Chancellor George Osborne delivered his Budget yesterday. See at a glance some of the announcements he made that may be relevant to your financial planning:
The limit at which people start paying tax will be raised to £10,000 in April 2014 (a year earlier than planned). As a consequence the basic rate limit for 2014/15 will be reduced to £31,865 and from 2015/16 the allowance will be increased by the CPI.
If you earn between £100,000 and £118,000 a year you gradually lose your personal allowance. But there are ways to reclaim this valuable tax allowance, which can yield worthwhile tax savings. Give me a call if this affects you.
The single flat-rate state pension of £144 a week has brought forward a year to 2016, index linked going forward. This simplifies the state pension legislation – to some extent anyway!

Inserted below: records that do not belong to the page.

(** [strings.ToUpper]. *)
Class UpperCase := { upper_unicode : string → string }.
Definition ToUpper `{!UpperCase} (s : string) : string :=
  if is_ascii s then smap upper_ascii s else upper_unicode s.

(** ** Helpers *)

Definition inScope (scope targets : string) : bool :=
  (scope =s ScopeAll) ||
  existsb (λ item, existsb (λ target, TrimSpace item =s TrimSpace target) (Split targets ",")) (Split scope ",").

Definition toButtonElements (actions : list string) : list (gmap string string) :=
  imap (λ i action, <["callback" := "action_" +:+ FormatInt (Z.of_nat i)]> {["label" := action]}) actions.

Fixpoint numbered (i : Z) (items : list string) : string :=
  match items with
  | [] => ""
  | item :: items => FormatInt i +:+ ". " +:+ item +:+ newline +:+ numbered (i + 1) items
  end.

Definition formatNumberedList (prompt : string) (items : list string) : string :=
  prompt +:+ newline +:+ numbered 1 items.

Definition config_line (examples : gmap string string) (field : string) : string :=
  "- " +:+ field +:+
  match examples !! field with Some example => " (example: " +:+ example +:+ ")" | None => "" end +:+ newline.

Definition formatConfigRequest (prompt : string) (fields : list string) (examples : gmap string string) : string :=
  prompt +:+ newline +:+ newline +:+ "Required fields:" +:+ newline +:+ Join (map (config_line examples) fields) "".

Definition formatTaskCommand (taskID action : string) : string := "/task " +:+ action +:+ " " +:+ taskID.

Section planner.
Context {Uni : Unicode} {Up : UpperCase}.

Definition formatStatusLine (runID status message : string) : string :=
  "[" +:+ runID +:+ "] " +:+ ToUpper status +:+ ": " +:+ message.

(** The map [NewInteractionPlanner] builds. *)
Definition capabilities : gmap string InteractionCapabilities :=
  foldl (λ m schema,
    match ProviderSchema.InteractionCapabilities schema with
    | Some caps => <[ProviderSchema.Provider schema := caps]> m
    | None => m
    end) ∅ ListProviders.

(** The plan of a known provider; [None] is the error for an unknown one. *)
Definition plan_for (intent provider : string)
    (render : InteractionCapabilities → option RichContent * string) : option InteractionPlan :=
  match capabilities !! CanonicalProvider provider with
  | None => None
  | Some caps =>
      match render caps with
      | (Some rich, _) => Some (Pl.mk intent (CanonicalProvider provider) "rich" (Some rich) "")
      | (None, text) => Some (Pl.mk intent (CanonicalProvider provider) "fallback" None text)
      end
  end.

(** Rich content if the capability is there and reaches the targets. *)
Definition rich_if {C} (cap : option C) (scope : C → string) (targets : string) (also : bool)
    (rich : RichContent) : option RichContent :=
  match cap with
  | Some c => if inScope (scope c) targets && also then Some rich else None
  | None => None
  end.

Definition PlanChooseAction (provider : string) (req : ChooseActionRequest) : option InteractionPlan :=
  plan_for IntentChooseAction provider (λ caps,
    (rich_if (Ic.InlineButtons caps) InlineButtonsCapability.Scope "dm,group" true
       (Rc.mk "inline_buttons" (toButtonElements (Ca.Actions req)) {["prompt" := WStr (Ca.Prompt req)]}),
     formatNumberedList (Ca.Prompt req) (Ca.Actions req))).

Definition PlanRequestConfig (provider : string) (req : RequestConfigRequest) : option InteractionPlan :=
  plan_for IntentRequestConfig provider (λ _,
    (None, formatConfigRequest (Rq.Prompt req) (Rq.Fields req) (Rq.Examples req))).

Definition PlanAcknowledgeStatus (provider : string) (req : AcknowledgeStatusRequest) : option InteractionPlan :=
  plan_for IntentAcknowledgeStatus provider (λ caps,
    (rich_if (Ic.MessageEdit caps) MessageEditCapability.Scope "dm,group" (As.CanEdit req)
       (Rc.mk "status_card" []
          (<["run_id" := WStr (As.RunID req)]> (<["status" := WStr (As.Status req)]>
            (<["message" := WStr (As.Message req)]> {["editable" := WBool true]})))),
     formatStatusLine (As.RunID req) (As.Status req) (As.Message req))).

Definition PlanMentionAgent (provider : string) (req : MentionAgentRequest) : option InteractionPlan :=
  plan_for IntentMentionAgent provider (λ caps,
    (rich_if (Ic.Mentions caps) MentionsCapability.Scope "group" (Ma.IsGroup req)
       (Rc.mk "mention" []
          (<["agent_name" := WStr (Ma.AgentName req)]> {["channel_id" := WStr (Ma.ChannelID req)]})),
     "@" +:+ Ma.AgentName req)).

Definition PlanSendTaskAction (provider : string) (req : SendTaskActionRequest) : option InteractionPlan :=
  plan_for IntentSendTaskAction provider (λ caps,
    (rich_if (Ic.NativeCommands caps) NativeCommandsCapability.Scope "all" true
       (Rc.mk "command" [] (<["task_id" := WStr (Sa.TaskID req)]> {["action" := WStr (Sa.Action req)]})),
     formatTaskCommand (Sa.TaskID req) (Sa.Action req))).

(** ** Every plan is rich or text, never both *)

Definition plan_ok (p : InteractionPlan) : Prop :=
  (Pl.RenderMode p = "rich" ∧ is_Some (Pl.RichContent p) ∧ Pl.FallbackText p = "") ∨
  (Pl.RenderMode p = "fallback" ∧ Pl.RichContent p = None).

Lemma plan_for_ok intent provider render p : plan_for intent provider render = Some p → plan_ok p.
Proof.
  unfold plan_for. destruct (capabilities !! _) as [caps|]; [|done].
  destruct (render caps) as [[rich|] text]; intros [= <-]; [left; cbn; split_and!; [done|by eexists|done]|by right].
Qed.

(** Buttons are only planned for a provider that can call back from a chat. *)
Lemma PlanChooseAction_rich provider req p :
  PlanChooseAction provider req = Some p → Pl.RenderMode p = "rich" →
  ∃ caps b, capabilities !! CanonicalProvider provider = Some caps ∧ Ic.InlineButtons caps = Some b ∧
    inScope (InlineButtonsCapability.Scope b) "dm,group" = true.
Proof.
  unfold PlanChooseAction, plan_for, rich_if. destruct (capabilities !! _) as [caps|]; [|done].
  destruct (Ic.InlineButtons caps) as [b|] eqn:Eb; [|intros [= <-]; done].
  destruct (inScope _ _) eqn:Es; cbn [andb]; intros [= <-]; [|done]. intros _. by exists caps, b.
Qed.

End planner.

Definition ascii_upper : UpperCase := {| upper_unicode := smap upper_ascii |}.

Example telegram_buttons :
  option_map Pl.RenderMode (PlanChooseAction (Uni := ascii_unicode) "Telegram" (Ca.mk "Pick" ["Yes"; "No"]))
  = Some "rich".
Proof. vm_compute. reflexivity. Qed.
Example wechat_list :
  option_map Pl.FallbackText (PlanChooseAction (Uni := ascii_unicode) "wechat" (Ca.mk "Pick" ["Yes"; "No"]))
  = Some ("Pick" +:+ newline +:+ "1. Yes" +:+ newline +:+ "2. No" +:+ newline).
Proof. vm_compute. reflexivity. Qed.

An interesting statistic for you: if you are a female aged 60 and want to buy a pension income of £144 per week, you would need a pension fund of around £250,000. So the state pension is still a valuable retirement benefit.
Following the recent announcements designed to make childcare more affordable and encourage parents back to work, 20% tax relief on childcare up to £6,000 per child from 2015 has been announced.
There will also be extra money for those on low incomes helping to keep parents in work.
Shared equity schemes are to be extended, with interest-free loans of up to 20% of the house value being made available for buyers of new-build properties.
Furthermore, bank guarantees to underpin £130bn of new mortgage lending will be extended for three years from 2014.
These steps will keep house prices artificially high and could come home to roost if house prices subsequently fall.
State of the Economy
The growth forecast for 2013 was halved to 0.6% from 1.2% in December.
Growth is predicted to be 1.8% in 2014
2.3% in 2015
2.7% in 2016
2.8% in 2017
It feels like more crystal ball gazing, I think I’ll try Mystic Meg instead . . .
The Bank of England’s 2% inflation target is set to remain, but the Bank’s remit is to be changed to focus on growth as well as inflation.
I question whether they really want to keep inflation at 2%, as a slightly higher inflation rate would erode the country’s debt at a faster rate.